#### [WORK TASK]
Which lines of the listing below contain the word "intros"? Copy each of them.

═════ DATASET EXCERPTS

(** [router.post('/:id/join')] *)
Definition post_join (w : World) (userId : ObjectId) (id : string)
  : World * Response :=
  tryCatch w (
    found ← findById (events w) id;
    match found with
    | None => mret (w, json 404 (JMessage "Event not found"))
    | Some doc =>
        let event := populate doc in
        if some (fun attendee => bool_decide (u_id attendee = userId))
                (attendeeDocs event)
        then mret (w, json 400 (JMessage "Already joined this event"))
        else if geNumber (length (attendeeDocs event)) (capacity (paths event))
        then mret (w, json 400 (JMessage "Event is full"))
        else
          let pushed := (depopulate (attendeeDocs event) ++ [userId])%list in
          docs ← save (events w) (_id event) (setAttendees (paths event) pushed);
          updatedEvent ← findById docs id;
          mret (emit (setEvents w docs) (Some id) "eventUpdated"
                     (populated updatedEvent),
                json 200 (populated updatedEvent))
    end).

(** [router.post('/:id/leave')] *)
Definition post_leave (w : World) (userId : ObjectId) (id : string)
  : World * Response :=
  tryCatch w (
    found ← findById (events w) id;
    match found with
    | None => mret (w, json 404 (JMessage "Event not found"))
    | Some doc =>
        let event := populate doc in
        if negb (some (fun attendee => bool_decide (u_id attendee = userId))
                      (attendeeDocs event))
        then mret (w, json 400 (JMessage "Not joined this event"))
        else
          let kept := filter (fun attendee => u_id attendee ≠ userId)
                             (attendeeDocs event) in
          docs ← save (events w) (_id event)
                      (setAttendees (paths event) (depopulate kept));
          updatedEvent ← findById docs id;
          mret (emit (setEvents w docs) (Some id) "eventUpdated"
                     (populated updatedEvent),
                json 200 (populated updatedEvent))
    end).
(** The same, with the buffer and the memory in use. *)
Definition backingKept (s s' : DynamicBuffer.t * RendererVk.t) : Prop :=
  queueKept s s'
  /\ DynamicBuffer.mBuffer (fst s') = DynamicBuffer.mBuffer (fst s)
  /\ DynamicBuffer.mMemory (fst s') = DynamicBuffer.mMemory (fst s).

(** [queueKept] for the index buffer of a [LineLoopHelper]. *)
Definition indexQueueKept (s s' : LineLoopHelper.t * RendererVk.t) : Prop :=
  queueKept (LineLoopHelper.mDynamicIndexBuffer (fst s), snd s)
    (LineLoopHelper.mDynamicIndexBuffer (fst s'), snd s').

End Invariant.

(** ** The capacity of a fresh descriptor pool *)

Module Capacity.

Section Constants.

Variables kUniformsDescriptorSetIndex kTextureDescriptorSetIndex : nat.

(** The sum of the [descriptorCount] of the entries of [poolSizes] whose
    type maps to the slot [slot]. *)
Fixpoint bucketSum (slot : nat) (poolSizes : list Vk.VkDescriptorPoolSize) : Z :=
  match poolSizes with
  | [] => 0
  | poolSize :: rest =>
      (if bool_decide
            (DynamicDescriptorPool.GetDescriptorSetIndexfromType kUniformsDescriptorSetIndex
               kTextureDescriptorSetIndex (Vk.type poolSize) = slot)
       then Vk.descriptorCount poolSize
       else 0)
      + bucketSum slot rest
  end.

(** The same sum as the [uint32_t] counter holds it. *)
Definition ofSlot (slot : nat) (poolSizes : list Vk.VkDescriptorPoolSize) : Z :=
  Machine.to_uint32 (bucketSum slot poolSizes).

End Constants.

End Capacity.


(** ** What the line-loop entry points are expected to write *)

Module Expected.

(** The stores that put [values] in consecutive units of [stride] bytes,
    the first of them [k] units after [p]. *)
Fixpoint storesFrom (mk : Device.HostPointer -> Z -> Device.HostWrite) (stride : Z)
  (p : Device.HostPointer) (k : Z) (values : list Z) : list Device.HostWrite :=
  match values with
  | [] => []
  | v :: rest =>
      mk (LineLoopHelper.advance p (stride * k)) v :: storesFrom mk stride p (k + 1) rest
  end.

Definition stores (mk : Device.HostPointer -> Z -> Device.HostWrite) (stride : Z)
  (p : Device.HostPointer) (values : list Z) : list Device.HostWrite :=
  storesFrom mk stride p 0 values.

(** [first, first + 1, ..., first + count - 1, first]. *)
Definition lineLoop (first count : Z) : list Z :=
  map (fun k => first + Z.of_nat k) (seq 0 (Z.to_nat count)) ++ [first].

(** The source indices in order, then the first of them again. *)
Definition closed (src : list Z) : list Z := src ++ take 1 src.

(** The renderer after the stores [ws] through host pointers. *)
Definition writtenAll (ws : list Device.HostWrite) (renderer : RendererVk.t) : RendererVk.t :=
  fold_left
    (fun r w => RendererVk.withDevice (Device.written w (RendererVk.mDevice r)) r) ws renderer.
Lemma elem_of_select_samples (buf_lo buf_hi lo hi : Q) (psd : list (Q * Q)) (s : Q * Q) :
  s ∈ select_samples buf_lo buf_hi lo hi psd <->
  s ∈ psd /\ (lo <= fst s)%Q /\ (fst s <= hi)%Q /\ ~ ((buf_lo < fst s)%Q /\ (fst s < buf_hi)%Q).
Proof.
  unfold select_samples. rewrite !list_elem_of_In, filter_In, andb_true_iff, negb_true_iff.
  rewrite in_fit_range_spec, <- not_true_iff_false, in_buffer_spec. tauto.
Qed.

Lemma select_samples_outside_buffer (buf_lo buf_hi lo hi : Q) (psd1 psd2 : list (Q * Q)) :
  Forall2 (fun a b => fst a = fst b /\
                      (in_buffer buf_lo buf_hi (fst a) = false -> snd a = snd b)) psd1 psd2 ->
  select_samples buf_lo buf_hi lo hi psd1 = select_samples buf_lo buf_hi lo hi psd2.
Proof.
  unfold select_samples.
  induction 1 as [|[f1 p1] [f2 p2] psd1 psd2 [Hf Hp] _ IH]; [reflexivity|].
  cbn [fst snd] in Hf, Hp. subst f2. cbn [List.filter fst snd]. rewrite IH.
  destruct (in_fit_range lo hi f1); cbn [andb]; [|reflexivity].
  destruct (in_buffer buf_lo buf_hi f1); cbn [negb]; [reflexivity|].
  rewrite (Hp eq_refl). reflexivity.
Qed.

(** C1 (spec-modelled): the fit of a PSD record works on the samples whose
    frequency lies in [lo, hi] and not in (buf_lo, buf_hi), with both axes
    through the logarithm.  Hence two records on the same frequencies whose
    powers differ only at frequencies inside (buf_lo, buf_hi) have the same
    selected samples and the same fit result. *)
Theorem fit_ignores_the_buffer_band (subject channel : string) (c : condition)
    (func : string) (buf_lo buf_hi lo hi : Q) (psd1 psd2 : list (Q * Q)) :
  Forall2 (fun a b => fst a = fst b /\
                      (~ ((buf_lo < fst a)%Q /\ (fst a < buf_hi)%Q) -> snd a = snd b))
          psd1 psd2 ->
  (forall s, s ∈ select_samples buf_lo buf_hi lo hi psd1 <->
     s ∈ psd1 /\ (lo <= fst s)%Q /\ (fst s <= hi)%Q /\
     ~ ((buf_lo < fst s)%Q /\ (fst s < buf_hi)%Q))
  /\ (forall fit, strategy linreg ransac func = Some fit ->
        2 <= length (select_samples buf_lo buf_hi lo hi psd1) ->
        fit_psd ln linreg ransac subject channel c func buf_lo buf_hi lo hi psd1 =
        Ok (fit (log_log ln (select_samples buf_lo buf_hi lo hi psd1))))
  /\ select_samples buf_lo buf_hi lo hi psd1 = select_samples buf_lo buf_hi lo hi psd2
  /\ fit_psd ln linreg ransac subject channel c func buf_lo buf_hi lo hi psd1 =
     fit_psd ln linreg ransac subject channel c func buf_lo buf_hi lo hi psd2.
Proof.
  intros Hsame.
  assert (Hsel : select_samples buf_lo buf_hi lo hi psd1 =
                 select_samples buf_lo buf_hi lo hi psd2).
  { apply select_samples_outside_buffer.
    eapply Forall2_impl; [exact Hsame|]. intros a b [Hf Hp]. split; [exact Hf|].
    intros Hout. apply Hp. rewrite <- in_buffer_spec. congruence. }
  split_and!.
  - intros s. apply elem_of_select_samples.
  - intros fit Hfit Hlen. unfold fit_psd. rewrite Hfit.
    destruct (Nat.ltb_spec (length (select_samples buf_lo buf_hi lo hi psd1)) 2); [lia|].
    reflexivity.
  - exact Hsel.
  - unfold fit_psd. rewrite Hsel. reflexivity.
Qed.
(** * Gemini StudyPal: the generation pipeline of [app.py]

    A shallow embedding of the Streamlit script [src/app.py]: the cached
    wrapper [generate_content], the session state, the "Analyze" trigger and
    the four result panels.  The remote model, [json.loads] and [Image.open]
    are library code; they enter the development as Section variables.

    Conventions.
    - A Python [str] is a [string] whose characters stand for code points
      below 256.
    - The value returned by [json.loads] is a [pyval]; JSON [null] and
      Python [None] are the same value [PNone], as in Python.
    - A JSON object is an association list in insertion order (the order
      [dict.items()] iterates in); lookup takes the first binding.
    - Display calls ([st.error], [st.warning], [st.video], ...) are recorded
      as widgets; values interpolated into an f-string are kept as values. *)

From Stdlib Require Import Floats ZArith Ascii String.
From stdpp Require Import gmap strings list.

Local Open Scope string_scope.
Set Warnings "-register-all".

(** ** Python values *)

Inductive pyval : Type :=
| PNone
| PBool (b : bool)
| PInt (z : Z)
| PFloat (f : float)
| PStr (s : string)
| PList (l : list pyval)
| PDict (d : list (string * pyval)).

(** Exceptions that the script can raise and does not catch. *)
Inductive pyexn : Type :=
| KeyError (key : string)
| TypeError
| AttributeError (attr : string).

(** The result of a statement that may raise. *)
Inductive res (A : Type) : Type :=
| Ok (a : A)
| Raise (e : pyexn).
Arguments Ok {A} a.
Arguments Raise {A} e.

(** [bool(v)]: the test done by [if v:]. *)
Definition truthy (v : pyval) : bool :=
  match v with
  | PNone => false
  | PBool b => b
  | PInt z => negb (z =? 0)%Z
  | PFloat f => negb (PrimFloat.eqb f 0%float)
  | PStr s => negb (String.eqb s "")
  | PList l => match l with [] => false | _ => true end
  | PDict d => match d with [] => false | _ => true end
  end.

Fixpoint dict_get (d : list (string * pyval)) (k : string) : option pyval :=
  match d with
  | [] => None
  | (k', v) :: d' => if String.eqb k' k then Some v else dict_get d' k
  end.

(** [v[k]] with a string subscript [k]. *)
Definition subscript (v : pyval) (k : string) : res pyval :=
  match v with
  | PDict d => match dict_get d k with Some x => Ok x | None => Raise (KeyError k) end
  | _ => Raise TypeError
  end.

Fixpoint chars (s : string) : list pyval :=
  match s with
  | EmptyString => []
  | String c t => PStr (String c EmptyString) :: chars t
  end.

(** [iter(v)]: what a [for] loop or [enumerate] walks over. *)
Definition iterate (v : pyval) : res (list pyval) :=
  match v with
  | PList l => Ok l
  | PDict d => Ok (map (fun kv => PStr (fst kv)) d)
  | PStr s => Ok (chars s)
  | _ => Raise TypeError
  end.

(** [v.items()] *)
Definition items (v : pyval) : res (list (string * pyval)) :=
  match v with
  | PDict d => Ok d
  | _ => Raise (AttributeError "items")
  end.

Fixpoint is_substring (k s : string) : bool :=
  String.prefix k s ||
  match s with
  | EmptyString => false
  | String _ t => is_substring k t
  end.
(** * Electron distribution of a molecular system

    A shallow embedding of [gint/element.py] and [molsturm/System.py]:
    the static element table with its two lookups, the split of an
    electron count into alpha and beta electrons for a given
    multiplicity, the construction of a [System] and its in-place
    adjustment.

    Python integers are unbounded, so they are [Z]; [//] and [%] with the
    positive divisor [2] are [Z.div] and [Z.modulo] (both round towards
    minus infinity).  Functions that may raise return a [result]; the
    method that mutates [self] runs in a small state-and-exception
    monad, so that the state left behind by a raising call is visible. *)

From Stdlib Require Import ZArith String List Bool Lia DecimalString.
Import ListNotations.

Open Scope string_scope.
Open Scope Z_scope.

(** ** Values, exceptions and results *)

(** An atom identifier as the lookups distinguish it: [isinstance(atom, int)]
    or anything else, which is compared with the symbols (a string). *)
Inductive ident : Type :=
| IdInt (n : Z)
| IdStr (s : string).

(** The exceptions the two source files can raise. [ValueError] and
    [TypeError] carry their message, [KeyError] the key it was raised with. *)
Inductive exn : Type :=
| ValueError (msg : string)
| TypeError (msg : string)
| KeyError (key : ident)
| IndexError
| AssertionError.

Inductive result (A : Type) : Type :=
| Ok (a : A)
| Raise (e : exn).

Arguments Ok {A} a.
Arguments Raise {A} e.

Definition rbind {A B : Type} (r : result A) (k : A -> result B) : result B :=
  match r with
  | Ok a => k a
  | Raise e => Raise e
  end.

Declare Scope result_scope.
Delimit Scope result_scope with result.
Notation "'let?' x := r 'in' k" := (rbind r (fun x => k))
  (at level 10, x pattern, r at level 100, k at level 200) : result_scope.

(** [assert c] *)
Definition assert (c : bool) : result unit :=
  if c then Ok tt else Raise AssertionError.

(** [str(n)] for an integer: its decimal digits with a leading minus sign
    for negative numbers. *)
Definition str (n : Z) : string := NilZero.string_of_int (Z.to_int n).

(** [l[0]] *)
Definition index0 {A : Type} (l : list A) : result A :=
  match l with
  | x :: _ => Ok x
  | [] => Raise IndexError
  end.

(** Python's [LookupError] is the common base class of [IndexError] and
    [KeyError]. *)
Definition is_LookupError (e : exn) : bool :=
  match e with
  | KeyError _ | IndexError => true
  | _ => false
  end.

(** ** gint/element.py *)

Module element.

Record Element : Type := mkElement { atom_number : Z; symbol : string }.

Definition elems : list Element :=
  [ mkElement 1 "H";
    mkElement 2 "He";
    mkElement 3 "Li";
    mkElement 4 "Be";
    mkElement 5 "B";
    mkElement 6 "C";
    mkElement 7 "N";
    mkElement 8 "O";
    mkElement 9 "F";
    mkElement 10 "Ne";
    mkElement 11 "Na";
    mkElement 12 "Mg";
    mkElement 13 "Al";
    mkElement 14 "Si";
    mkElement 15 "P";
    mkElement 16 "S";
    mkElement 17 "Cl";
    mkElement 18 "Ar";
    mkElement 19 "K";
    mkElement 20 "Ca" ].

(** [[e for e in elems if e.atom_number == num][0]] *)
Definition by_atomic_number (num : Z) : result Element :=
  index0 (filter (fun e => atom_number e =? num) elems).

(** The [try] block of [find]. *)
Definition find_body (atom : ident) : result Element :=
  match atom with
  | IdInt n => index0 (filter (fun e => atom_number e =? n) elems)
  | IdStr s => index0 (filter (fun e => String.eqb (symbol e) s) elems)
  end.

(** [except IndexError: raise KeyError(atom)] *)
Definition find (atom : ident) : result Element :=
  match find_body atom with
  | Raise IndexError => Raise (KeyError atom)
  | r => r
  end.

End element.

(** ** molsturm/System.py *)

Module molsturm.

Import element.
Local Open Scope result_scope.

(** [[gint.element.find(at).atom_number for at in atoms]]: the first
    lookup that raises ends the comprehension. *)
Fixpoint to_atom_numbers (atoms : list ident) : result (list Z) :=
  match atoms with
  | [] => Ok []
  | a :: rest =>
      let? e := find a in
      let? ns := to_atom_numbers rest in
      Ok (atom_number e :: ns)
  end.

Definition msg_multiplicity_positive : string :=
  "The multiplicity needs to be a positive number.".

Definition msg_electrons_nonnegative : string :=
  "The electron count needs to be zero or larger.".

Definition msg_parity (n_electrons multiplicity : Z) : string :=
  "Only a system with an even number of electrons can " ++
  "have an odd multiplicity and vice versa. This system " ++
  "has " ++ str n_electrons ++ " electrons, but a " ++
  "multiplicity of " ++ str multiplicity ++ " is desired.".

Definition msg_too_large (n_electrons multiplicity : Z) : string :=
  "A system with " ++ str n_electrons ++ " electrons cannot " ++
  "have a multiplicity larger than " ++ str (n_electrons + 1) ++
  ". You requested a multiplicity of " ++ str multiplicity ++
  ", however.".

Definition distribute_electrons (n_electrons multiplicity : Z)
  : result (Z * Z) :=
  if multiplicity <=? 0 then Raise (ValueError msg_multiplicity_positive)
  else if n_electrons <? 0 then Raise (ValueError msg_electrons_nonnegative)
  else
    let spin_twice := multiplicity - 1 in
    if negb (spin_twice mod 2 =? n_electrons mod 2) then
      Raise (ValueError (msg_parity n_electrons multiplicity))
    else if spin_twice >? n_electrons then
      Raise (ValueError (msg_too_large n_electrons multiplicity))
    else
      let n_alpha := (n_electrons - spin_twice) / 2 + spin_twice in
      let n_beta := n_electrons - n_alpha in
      let? _ := assert ((n_alpha >=? 0) && (n_beta >=? 0)) in
      let? _ := assert (n_alpha - n_beta =? spin_twice) in
      Ok (n_alpha, n_beta).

══════════

#### [ANSWER FOR THIS EXERCISE]
  intros Hsame.
    eapply Forall2_impl; [exact Hsame|]. intros a b [Hf Hp]. split; [exact Hf|].
    intros Hout. apply Hp. rewrite <- in_buffer_spec. congruence. }
  - intros s. apply elem_of_select_samples.
  - intros fit Hfit Hlen. unfold fit_psd. rewrite Hfit.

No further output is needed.